While the idea of the ‘arc’ would inevitably make the Palestinian state economically viable – specifically by easing transport, connecting Gaza to the West Bank and creating a link between Palestine, Jordan, Israel and the rest of the world (via air and sea transport) – it assumes that the future Palestinian state will be based on the pre-1967 borders. Rand admits that this is a very large assumption and is one that could have very damaging effects on the entire plan. The ‘arc’ plan assumes that Palestine will control the Jordan Valley (not if Netanyahu or Obama get a say, apparently) as well as free and/or easy access through Jerusalem (ditto).
[tweetmeme] The second problem here is that, unfortunately, major projects such as this plan cost money. Rand argues that such a project would be able to be completed for the mere sum of almost $20 billion dollars. While if such a plan were adopted, donors would most likely line up to pump money into Palestine (particularly if it made peace with Israel), it is unlikely that the fragile Palestinian economy would be able to deal with such a project immediately after independence – or, if Rand is to be believed, now. From 2008-2010, Palestine received around $7.7 billion dollars in international aid, yet despite this generosity, the Palestinian government will be running a $300-$400 million dollar deficit at the end of this fiscal year. This deficit stems from the fact that Palestine’s economy is driven mainly by government initiated and donor-funded projects, without much private sector involvement.
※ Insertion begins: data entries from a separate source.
(* ===== verification/Download.v ===== *)
(** * Image download (download.go)

    One GET per client, the direct client first and the stealth client as a
    fallback, a bounded read, and [nil] for every recoverable failure. *)

From S2P Require Import Prelude GoStrings GoURL Effects Types Config.

Local Open Scope Z_scope.

Module Download.

Record DownloadOpts := mkDownloadOpts {
  MaxBytes : Z; MinBytes : Z; DlTimeout : Z; DlUserAgent : string }.

(** [DownloadOpts{}] *)
Definition zeroDownloadOpts : DownloadOpts := mkDownloadOpts 0 0 0 "".

Definition defaultMaxBytes : Z := 200 * 1024.
Definition defaultTimeout : Z := 10 * Second.

Record DownloadResult := mkDownloadResult { Data : string; MIMEType : string }.

(** The content type without its parameters. *)
Definition stripParams (ct : string) : string :=
  match IndexByte ct ";" with
  | Some idx => TrimSpace (string_take idx ct)
  | None => ct
  end.

(** The checks on a response, and the bounded read. *)
Definition imageOfResponse (resp : Response) (opts : DownloadOpts) : option DownloadResult :=
  if negb (StatusCode resp =? StatusOK) then None
  else
    let ct := stripParams (HeaderGet (RespHeader resp) "Content-Type") in
    if negb (HasPrefix ct "image/") then None
    else
      match ReadAll (LimitReader (Body resp) (MaxBytes opts)) with
      | None => None
      | Some data =>
          if Z.of_nat (slen data) <? MinBytes opts then None
          else Some (mkDownloadResult data ct)
      end.

Definition fetchImageData (ctx : Ctx) (client : Client) (imageURL ua : string)
    (opts : DownloadOpts) : prog Ev (option DownloadResult) :=
  let ctx := WithTimeout ctx (DlTimeout opts) in
  match NewRequest ctx "GET" imageURL "" with
  | None => mret None
  | Some req =>
      r ← trigger (HttpDo client (SetHeader req "User-Agent" ua));
      match r with
      | inr _ => mret None
      | inl resp => mret (imageOfResponse resp opts)
      end
  end.

(** The options after their defaults are filled in. *)
Definition effectiveOpts (opts : DownloadOpts) : DownloadOpts :=
  mkDownloadOpts (if MaxBytes opts <=? 0 then defaultMaxBytes else MaxBytes opts)
    (MinBytes opts)
    (if DlTimeout opts <=? 0 then defaultTimeout else DlTimeout opts)
    (DlUserAgent opts).

(** [Config.Download]; the error is always nil. *)
Definition Download (cfg : Config) (ctx : Ctx) (url : string) (opts : DownloadOpts) :
    prog Ev (option DownloadResult * option error) :=
  let cfg := defaults cfg in
  let opts := effectiveOpts opts in
  let ua := if DlUserAgent opts =?s "" then UserAgent cfg else DlUserAgent opts in
  r ← fetchImageData ctx (clientOrDefault (HTTPClient cfg)) url ua opts;
  match r with
  | Some d => mret (Some d, None)
  | None =>
      match StealthClient cfg with
      | Some stealth =>
          r ← fetchImageData ctx stealth url ua opts;
          match r with
          | Some d => mret (Some d, None)
          | None => mret (None, None)
          end
      | None => mret (None, None)
      end
  end.

(** ** Lemmas *)

(** What a downloaded image satisfies with respect to the response it came from. *)
Definition image_from (opts : DownloadOpts) (resp : Response) (d : DownloadResult) : Prop :=
  StatusCode resp = StatusOK ∧
  MIMEType d = stripParams (HeaderGet (RespHeader resp) "Content-Type") ∧
  HasPrefix (MIMEType d) "image/" = true ∧
  Data d = string_take (Z.to_nat (MaxBytes opts)) (rdData (Body resp)) ∧
  MinBytes opts ≤ Z.of_nat (slen (Data d)) ≤ MaxBytes opts.

Lemma imageOfResponse_Some resp opts d :
  0 ≤ MaxBytes opts → imageOfResponse resp opts = Some d → image_from opts resp d.
Proof.
  intros Hm. unfold imageOfResponse, image_from. cbv zeta. intros H.
  case_bool; [done|]. case_bool; [done|]. bool_hyps.
  destruct (ReadAll _) as [data|] eqn:Er; [|done]. case_bool; [done|]. simplify_eq/=. bool_hyps.
  destruct (ReadAll_LimitReader _ _ _ Hm Er). split_and!; auto.
Qed.

Lemma effectiveOpts_pos opts : 0 < MaxBytes (effectiveOpts opts).
Proof. unfold effectiveOpts. simpl. case_bool; bool_hyps; [done|lia]. Qed.

(** The request of one attempt. *)
Definition fetchRequest (ctx : Ctx) (imageURL ua : string) (opts : DownloadOpts) : Request :=
  SetHeader (mkRequest "GET" imageURL ∅ "" (WithTimeout ctx (DlTimeout opts))) "User-Agent" ua.

(** What one attempt makes of an answer. *)
Definition fetchOutcome (opts : DownloadOpts) (a : res (Response + error)) :
    res (option DownloadResult) :=
  match a with
  | Ok (inl resp) => Ok (imageOfResponse resp opts)
  | Ok (inr _) => Ok None
  | Panicked v => Panicked v
  end.

(** One attempt: no request when the URL does not parse, one otherwise. *)
Lemma wp_fetchImageData P h ctx client url ua opts Q :
  (Parse url = None → Q h (Ok None)) →
  (is_Some (Parse url) →
   may P h (HttpDo client (fetchRequest ctx url ua opts)) ∧
   ∀ a, answers P h (HttpDo client (fetchRequest ctx url ua opts)) a →
        Q (h ++ [Obs (HttpDo client (fetchRequest ctx url ua opts)) a]) (fetchOutcome opts a)) →
  wp P h (fetchImageData ctx client url ua opts) Q.
Proof.
  intros Hn Hs. unfold fetchImageData, NewRequest. cbv zeta.
  destruct (Parse url) as [u|]; [|by apply Hn].
  destruct Hs as [Hmay Hans]; [by eauto|]. apply wp_bind, wp_trigger; [done|].
  intros [[resp|e]|v] Ha; by apply (Hans _ Ha).
Qed.

(** A GET request for the URL that was answered. *)
Definition is_get (url : string) (o : obs Ev) : Prop :=
  match o with
  | Obs e r =>
      match e with HttpDo _ req => Method req = "GET" ∧ ReqURL req = url | _ => False end ∧
      ¬ obs_panic o
  end.

(** An answer that yields no image. *)
Definition attempt_failed (opts : DownloadOpts) (o : obs Ev) : Prop :=
  match o with
  | Obs e r =>
      match e in Ev X return res X → Prop with
      | HttpDo _ _ => λ a, fetchOutcome opts a = Ok None
      | _ => λ _, False
      end r
  end.

(** The number of clients a download may try. *)
Definition clients (cfg : Config) : nat := match StealthClient cfg with Some _ => 2 | None => 1 end.

(** The requests [t] of a download that found nothing: every client was tried and
    failed. *)
Definition all_failed (cfg : Config) (url : string) (opts : DownloadOpts) (t : history Ev) : Prop :=
  Forall (is_get url) t ∧ Forall (attempt_failed (effectiveOpts opts)) t ∧
  (is_Some (Parse url) → length t = clients cfg).

(** [Download] as its callers see it: GET requests for the URL, and either no
    image, after all of them failed, or one from the last response; a panic of a
    client goes through. *)
Lemma wp_Download P h cfg ctx url opts (Q : history Ev → res (option DownloadResult * option error) → Prop) :
  (∀ h' c r, Method r = "GET" → may P h' (HttpDo c r)) →
  (∀ t, all_failed cfg url opts t → Q (h ++ t) (Ok (None, None))) →
  (∀ t c req resp d, Forall (is_get url) (t ++ [Obs (HttpDo c req) (Ok (inl resp))]) →
     Forall (attempt_failed (effectiveOpts opts)) t → image_from (effectiveOpts opts) resp d →
     Q (h ++ t ++ [Obs (HttpDo c req) (Ok (inl resp))]) (Ok (Some d, None))) →
  (∀ t c req v, Forall (is_get url) t → Method req = "GET" →
     Q (h ++ t ++ [Obs (HttpDo c req) (Panicked v)]) (Panicked v)) →
  wp P h (Download cfg ctx url opts) Q.
Proof.
  intros Hmay HNone HSome HPan. unfold Download. cbv zeta.
  pose proof (effectiveOpts_pos opts) as Hpos.
  set (ua := if DlUserAgent (effectiveOpts opts) =?s "" then _ else _).
  set (failed t n := Forall (is_get url) t ∧ Forall (attempt_failed (effectiveOpts opts)) t ∧
                     (is_Some (Parse url) → length t = n)).
  assert (∀ t n client (k : option DownloadResult → prog Ev (option DownloadResult * option error)),
    failed t n → (∀ d, k (Some d) = Ret (Some d, None)) →
    (∀ t, failed t (S n) → wp P (h ++ t) (k None) Q) →
    wp P (h ++ t) (pbind k (fetchImageData ctx client url ua (effectiveOpts opts))) Q) as Hattempt.
  { intros t n client k (Hg & Hf & Hl) HkS HkN. apply wp_bind, wp_fetchImageData.
    { intros Hn. apply HkN. split_and!; [done..|]. rewrite Hn. by intros []. }
    intros Hs. split; [by apply Hmay|]. intros a _. rewrite <-app_assoc.
    set (o := Obs _ a).
    assert (¬ obs_panic o → Forall (is_get url) (t ++ [o])) as Hg'.
    { intros Hp. apply Forall_app. split; [done|]. by repeat constructor. }
    assert (fetchOutcome (effectiveOpts opts) a = Ok None → wp P (h ++ t ++ [o]) (k None) Q) as Hnext.
    { intros Ho. apply HkN. split_and!.
      - apply Hg'. destruct a as [x|v]; [by intros []|done].
      - apply Forall_app. split; [done|]. by repeat constructor.
      - intros _. rewrite length_app, (Hl Hs). simpl. lia. }
    destruct a as [[resp|e]|v]; [|by apply Hnext|by apply HPan]. cbn [fetchOutcome] in *.
    destruct (imageOfResponse resp (effectiveOpts opts)) as [d|] eqn:Ei; [|by apply Hnext].
    rewrite HkS. apply HSome; [apply Hg'; simpl; tauto|done|]. apply imageOfResponse_Some; [lia|done]. }
  rewrite <-(app_nil_r h). apply (Hattempt [] 0%nat); [by split_and!|done|]. intros t Ht.
  change (StealthClient (defaults cfg)) with (StealthClient cfg).
  unfold all_failed, clients in HNone. destruct (StealthClient cfg) as [c|]; [|by apply HNone].
  apply (Hattempt _ 1%nat); [done|done|]. intros t' Ht'. simpl. by apply HNone.
Qed.

(** ** Properties *)

(** The requests a download may make: a GET of the URL with a user agent and a
    deadline, first on the direct client, then, only after that one request, on
    the stealth client. *)
Definition may_download (cfg : Config) (ctx : Ctx) (url : string) (opts : DownloadOpts)
    (h : history Ev) (X : Type) (e : Ev X) : Prop :=
  match e with
  | HttpDo c r =>
      (h = [] ∧ Some c = HTTPClient (defaults cfg) ∨
       (∃ r0 a0, h = [Obs (HttpDo (clientOrDefault (HTTPClient (defaults cfg))) r0) a0]) ∧
         StealthClient cfg = Some c) ∧
      ReqURL r = url ∧ Method r = "GET" ∧
      ReqCtx r = WithTimeout ctx (DlTimeout (effectiveOpts opts)) ∧
      HeaderGet (ReqHeader r) "User-Agent" ≠ ""
  | _ => False
  end.

(** (C18) [Download] asks only what [may_download] allows, never more than two
    requests, and never returns an error.  An image it returns comes from the
    last response: status 200, an [image/] content type, the first [MaxBytes]
    bytes of the body and at least [MinBytes].  It returns nil only after every
    configured client was tried and failed, and panics only when a client does. *)
Theorem Download_spec cfg ctx url opts :
  wp (Protocol (may_download cfg ctx url opts) (λ _ _ _ _, True)) []
     (Download cfg ctx url opts)
     (λ h r, match r with
      | Ok (d, err) =>
          err = None ∧ (length h ≤ 2)%nat ∧
          match d with
          | Some d =>
              ∃ c req resp, list.last h = Some (Obs (HttpDo c req) (Ok (inl resp))) ∧
                            image_from (effectiveOpts opts) resp d
          | None =>
              Forall (attempt_failed (effectiveOpts opts)) h ∧
              (is_Some (Parse url) → length h = clients cfg)
          end
      | Panicked v => ∃ c req, list.last h = Some (Obs (HttpDo c req) (Panicked v))
      end).
Proof.
  unfold Download, clients. cbv zeta. pose proof (effectiveOpts_pos opts) as Hpos.
  set (o := effectiveOpts opts) in *. set (ua := if DlUserAgent o =?s "" then _ else _).
  assert (ua ≠ "") as Hua.
  { unfold ua. destruct (DlUserAgent o =?s "") eqn:E; bool_hyps; [|done]. simpl.
    destruct (UserAgent cfg =?s "") eqn:E'; by bool_hyps. }
  assert (HeaderGet (ReqHeader (fetchRequest ctx url ua o)) "User-Agent" = ua) as Hh.
  { unfold HeaderGet. simpl. by rewrite lookup_insert_eq. }
  destruct (defaults_http cfg) as [c0 Hc0].
  apply wp_bind, wp_fetchImageData.
  { intros Hp. simpl. rewrite Hp. destruct (StealthClient cfg).
    2: { simpl. split_and!; [done|lia|constructor|by intros []]. }
    apply wp_bind, wp_fetchImageData; rewrite Hp; [|by intros []].
    intros _. simpl. split_and!; try done; lia. }
  intros Hp. split.
  { split_and!; try done. left. by rewrite Hc0. }
  intros a _. destruct a as [[resp|e]|v]; simpl.
  1: destruct (imageOfResponse resp o) as [d|] eqn:Ei; simpl.
  1: { split_and!; [done|lia|]. eexists _, _, resp. split; [done|]. apply imageOfResponse_Some; [lia|done]. }
  3: by eauto.
  all: destruct (StealthClient cfg) as [c|] eqn:Es; simpl;
    [|split_and!; [done|lia| |done]; repeat constructor; simpl; by rewrite ?Ei].
  all: apply wp_bind, wp_fetchImageData; [intros Hn; by rewrite Hn in Hp; destruct Hp|].
  all: intros _; split; [split_and!; try done; right; by eauto|].
  all: intros a' _; destruct a' as [[resp'|e']|v']; simpl; [| |by eauto].
  all: try (destruct (imageOfResponse resp' o) as [d|] eqn:Ei'; simpl).
  all: split_and!; try done; try lia.
  all: try (eexists _, _, resp'; split; [done|]; apply imageOfResponse_Some; [lia|done]).
  all: repeat constructor; simpl; by rewrite ?Ei, ?Ei'.
Qed.

End Download.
Due to the limitations imposed by the Israeli occupation, he growth of the Palestinian private sector – the true mark of development and sustainability – has been minimal. The inability of Palestinians to exploit – let alone access – the resources in the Jordan Valley or the markets of East Jerusalem and Gaza has been incredibly detrimental to the economic development of Palestine. Currently, the PA is having a tough enough time lowering unemployment, paving roads and improving schools. The extra expenses building the ‘arc’ might look good for the long-term, but it would include conceding projects that are more immediately demanding.
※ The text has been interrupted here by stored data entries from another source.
(* ===== verification/Pipeline.v ===== *)
(** * Validation of one candidate (validate_pipeline.go)

    [validateOne] with its stages in the order of the code, and its specification
    for every behaviour of the environment: when it may append the candidate, why
    it may drop it, and that no panic but one of the panic handler escapes. *)

From S2P Require Import Prelude GoStrings GoURL Effects Types License Metadata Config Helpers GoFloat.
From S2P Require Import ClassTypes Assessment Download Validate Reverse Dedup Classify.

Local Open Scope Z_scope.

Module Pipeline.
Import Helpers License Metadata Assessment ClassTypes Download Validate Reverse Dedup Classify.

Section Pipeline.
Context `{ImageLib}.

(** ** The code *)

(** [Config.isBlockedByExtraDomains] *)
Definition isBlockedByExtraDomains (cfg : Config) (cand : ImageCandidate) : prog Ev bool :=
  if (length (ExtraBlockedDomains cfg) =? 0)%nat then mret false
  else if negb (license_eqb (CheckLicenseWith (ImgURL cand) (Source cand) (ExtraBlockedDomains cfg) [])
                  LicenseBlocked) then mret false
  else
    _ ← emitClassification cfg (ImgURL cand) ClassStock f64_zero "license_assessment";
    mret true.

(** [appendValidated]: its critical section is the event [AppendSection]. *)
Definition appendValidated (cand : ImageCandidate) (maxResults : Z) : prog Ev unit :=
  trigger (AppendSection cand maxResults).

(** [Config.assessAndAccept]: (accepted, done) *)
Definition assessAndAccept (cfg : Config) (cand : ImageCandidate) (data : string) (maxResults : Z) :
    prog Ev (bool * bool) :=
  let meta := ExtractImageMetadata meta_stream data in
  let assessment := AssessLicense cfg cand meta in
  if license_eqb (assLicense assessment) LicenseBlocked then
    _ ← emitClassification cfg (ImgURL cand) ClassStock f64_zero "license_assessment";
    mret (false, true)
  else if license_eqb (assLicense assessment) LicenseSafe then
    _ ← emitClassification cfg (ImgURL cand) ClassPhoto f64_one "license_assessment";
    _ ← appendValidated cand maxResults;
    mret (true, true)
  else mret (false, false).

(** The body of [Config.validateOne]. *)
Definition validateBody (cfg : Config) (ctx : Ctx) (cand : ImageCandidate) (maxResults : Z) :
    prog Ev unit :=
  valid ← ValidateImageURL cfg ctx (ImgURL cand);
  if negb valid then mret tt
  else
    blocked ← isBlockedByExtraDomains cfg cand;
    if (blocked : bool) then mret tt
    else
      '(data, mimeType, img) ← downloadForValidation cfg ctx (ImgURL cand);
      dup ← match img with Some img => isDuplicate img | None => mret false end;
      if (dup : bool) then mret tt
      else
        '(accepted, done) ← assessAndAccept cfg cand data maxResults;
        if (done : bool) then mret tt
        else if (accepted : bool) then mret tt
        else
          reverseResult ← ReverseCheck cfg ctx (ImgURL cand);
          if IsStock reverseResult then
            emitClassification cfg (ImgURL cand) ClassStock f64_zero "reverse_stock"
          else
            result ← classifyPredownloaded cfg ctx (ImgURL cand) data mimeType;
            if (Class result <>?s ClassPhoto) && (Class result <>?s "") then mret tt
            else appendValidated cand maxResults.

(** The deferred recovery. *)
Definition onRecovered (cfg : Config) (r : string) : prog Ev unit :=
  if OnPanic cfg then trigger (OnPanicCall "imageValidation" r) else mret tt.

Definition validateOne (cfg : Config) (ctx : Ctx) (cand : ImageCandidate) (maxResults : Z) :
    prog Ev unit :=
  recover (onRecovered cfg) (validateBody cfg ctx cand maxResults).

(** The critical section of [appendValidated] on the shared slice. *)
Definition appendSection (validated : list ImageCandidate) (cand : ImageCandidate) (maxResults : Z) :
    list ImageCandidate :=
  if Z.of_nat (length validated) <? maxResults then validated ++ [cand] else validated.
Finally, considering the levels of corruption within the PA, it is highly likely that a $20 billion estimate is considerably low. In a poll in 2009, 65.6% of interviewees considered the PA to be corrupt and this figure never dipped below 50% between the years 1998 to 2009, reaching highs of over 90%. The perceived corruption of the PA also paved the way for the Hamas electoral victory in 2006 and the current Palestinian schism which is further hampering the development of the state. Finally, between the years 1998 and 2008 (with the exception of 2004) 75% – 90% of countries ranked as less corrupt than Palestine.
Mohammed Dahlan, the former Minister of the Interior for Palestine once said: “of all the funds which foreign countries had donated to the Palestinian Authority, a total of five billion USD ‘have gone down the drain, and we don’t know to where.'”
Admittedly, the end of the Israeli occupation would relieve the Palestinian economy of many burdens and allow and encourage more private investment – meaning a less government-driven economy. It is difficult to say, however, that the level of corruption would be lowered by the implementation of the ‘arc’ plan and by independence. Unfortunately, while creating jobs and helping the long-term sustainability of Palestine, such a large presumably donor-funded project offers many opportunities for corruption.
Watch the video (short or long) and judge for yourself. If such a project were to be implemented, it would have to deal with the realities of a Palestinian state whose borders are unlikely to match those of 1967; however, such a project connecting the West Bank and Gaza and easing land, air and sea transportation would be transformative, to say the least. While I think that such a project should be implemented, the steps that can be taken now – as Rand suggests – are quite limited, due to Palestinian inefficiencies and budget constraints as well as the burdens of the Israeli occupation.